(Saved entries)
======

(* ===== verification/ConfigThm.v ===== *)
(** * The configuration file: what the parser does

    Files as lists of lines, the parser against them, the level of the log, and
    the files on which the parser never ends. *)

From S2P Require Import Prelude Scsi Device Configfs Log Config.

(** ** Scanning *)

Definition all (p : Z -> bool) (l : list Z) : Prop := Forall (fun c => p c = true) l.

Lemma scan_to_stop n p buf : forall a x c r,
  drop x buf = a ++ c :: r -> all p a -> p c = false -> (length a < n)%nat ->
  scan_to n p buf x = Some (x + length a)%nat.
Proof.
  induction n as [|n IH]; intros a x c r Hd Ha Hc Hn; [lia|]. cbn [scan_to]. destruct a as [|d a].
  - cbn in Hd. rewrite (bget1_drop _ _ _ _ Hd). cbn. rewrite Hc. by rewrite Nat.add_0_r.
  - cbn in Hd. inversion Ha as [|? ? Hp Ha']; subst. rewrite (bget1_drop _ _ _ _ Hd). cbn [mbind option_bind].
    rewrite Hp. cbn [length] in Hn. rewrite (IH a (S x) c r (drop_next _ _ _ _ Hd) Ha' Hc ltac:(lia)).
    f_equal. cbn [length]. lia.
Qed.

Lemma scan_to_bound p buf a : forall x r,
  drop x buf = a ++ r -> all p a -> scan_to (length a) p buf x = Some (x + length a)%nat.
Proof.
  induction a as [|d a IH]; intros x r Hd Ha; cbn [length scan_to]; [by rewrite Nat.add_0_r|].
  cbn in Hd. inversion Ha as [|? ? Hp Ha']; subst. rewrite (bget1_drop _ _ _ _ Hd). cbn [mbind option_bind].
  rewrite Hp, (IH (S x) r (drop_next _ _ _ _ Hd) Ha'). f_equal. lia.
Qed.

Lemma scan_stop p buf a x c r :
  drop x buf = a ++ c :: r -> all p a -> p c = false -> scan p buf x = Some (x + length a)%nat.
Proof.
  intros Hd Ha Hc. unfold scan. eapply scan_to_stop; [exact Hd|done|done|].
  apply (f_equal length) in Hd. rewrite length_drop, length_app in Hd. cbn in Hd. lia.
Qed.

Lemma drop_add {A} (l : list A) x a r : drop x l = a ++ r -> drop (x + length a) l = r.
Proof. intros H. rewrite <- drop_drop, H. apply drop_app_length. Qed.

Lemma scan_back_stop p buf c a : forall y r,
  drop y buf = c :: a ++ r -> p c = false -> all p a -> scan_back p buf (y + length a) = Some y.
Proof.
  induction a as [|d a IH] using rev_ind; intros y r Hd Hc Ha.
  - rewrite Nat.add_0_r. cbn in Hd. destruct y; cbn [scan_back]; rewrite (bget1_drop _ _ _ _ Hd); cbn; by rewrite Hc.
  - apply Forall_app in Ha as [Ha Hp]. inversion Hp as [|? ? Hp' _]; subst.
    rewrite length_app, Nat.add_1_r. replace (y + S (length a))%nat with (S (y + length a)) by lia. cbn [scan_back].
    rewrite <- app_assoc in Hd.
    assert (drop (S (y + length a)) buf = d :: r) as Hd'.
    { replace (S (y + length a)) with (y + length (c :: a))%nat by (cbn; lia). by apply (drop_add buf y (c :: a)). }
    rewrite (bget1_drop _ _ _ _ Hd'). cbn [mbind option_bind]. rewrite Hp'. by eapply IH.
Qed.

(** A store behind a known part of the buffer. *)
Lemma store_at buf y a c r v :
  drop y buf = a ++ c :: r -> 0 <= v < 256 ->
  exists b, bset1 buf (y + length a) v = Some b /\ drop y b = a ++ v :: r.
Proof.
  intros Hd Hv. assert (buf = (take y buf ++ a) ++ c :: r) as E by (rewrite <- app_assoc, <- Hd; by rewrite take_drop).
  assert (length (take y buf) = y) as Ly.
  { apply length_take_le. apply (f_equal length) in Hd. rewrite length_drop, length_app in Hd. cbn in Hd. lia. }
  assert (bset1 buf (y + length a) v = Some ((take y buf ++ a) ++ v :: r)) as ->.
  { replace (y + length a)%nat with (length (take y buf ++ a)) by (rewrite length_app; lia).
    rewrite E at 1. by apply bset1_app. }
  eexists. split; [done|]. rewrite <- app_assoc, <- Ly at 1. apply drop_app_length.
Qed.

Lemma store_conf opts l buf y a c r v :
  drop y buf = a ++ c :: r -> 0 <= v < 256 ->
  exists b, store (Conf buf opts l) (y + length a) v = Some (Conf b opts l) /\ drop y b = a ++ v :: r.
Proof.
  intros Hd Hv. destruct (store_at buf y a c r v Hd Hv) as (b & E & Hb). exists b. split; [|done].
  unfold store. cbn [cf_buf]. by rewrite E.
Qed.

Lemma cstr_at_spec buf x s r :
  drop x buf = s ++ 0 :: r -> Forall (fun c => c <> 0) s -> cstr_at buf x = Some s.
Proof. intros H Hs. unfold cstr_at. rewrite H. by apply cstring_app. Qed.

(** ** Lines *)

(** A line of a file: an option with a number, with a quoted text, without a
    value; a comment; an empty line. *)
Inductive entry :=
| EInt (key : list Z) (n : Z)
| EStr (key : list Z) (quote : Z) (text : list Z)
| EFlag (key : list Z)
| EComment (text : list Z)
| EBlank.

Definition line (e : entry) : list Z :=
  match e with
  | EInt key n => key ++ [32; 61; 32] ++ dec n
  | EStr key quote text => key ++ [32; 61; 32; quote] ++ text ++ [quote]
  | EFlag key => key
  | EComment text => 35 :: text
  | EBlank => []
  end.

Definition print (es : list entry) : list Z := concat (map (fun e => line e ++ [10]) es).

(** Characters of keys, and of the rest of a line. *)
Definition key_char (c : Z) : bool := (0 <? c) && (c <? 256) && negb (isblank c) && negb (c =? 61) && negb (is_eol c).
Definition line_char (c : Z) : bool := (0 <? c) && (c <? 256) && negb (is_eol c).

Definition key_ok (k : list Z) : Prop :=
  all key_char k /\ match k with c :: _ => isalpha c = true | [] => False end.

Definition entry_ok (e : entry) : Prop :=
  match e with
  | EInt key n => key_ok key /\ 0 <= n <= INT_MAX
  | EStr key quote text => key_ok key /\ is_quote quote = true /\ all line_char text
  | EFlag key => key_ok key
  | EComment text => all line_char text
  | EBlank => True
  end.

======

▶ ACTIVITY
Look over the data above and show each line that contains "Definition".

▶ OUTPUT FOR THIS TASK
Definition all (p : Z -> bool) (l : list Z) : Prop := Forall (fun c => p c = true) l.
Definition line (e : entry) : list Z :=
Definition print (es : list entry) : list Z := concat (map (fun e => line e ++ [10]) es).
Definition key_char (c : Z) : bool := (0 <? c) && (c <? 256) && negb (isblank c) && negb (c =? 61) && negb (is_eol c).
Definition line_char (c : Z) : bool := (0 <? c) && (c <? 256) && negb (is_eol c).
Definition key_ok (k : list Z) : Prop :=
Definition entry_ok (e : entry) : Prop :=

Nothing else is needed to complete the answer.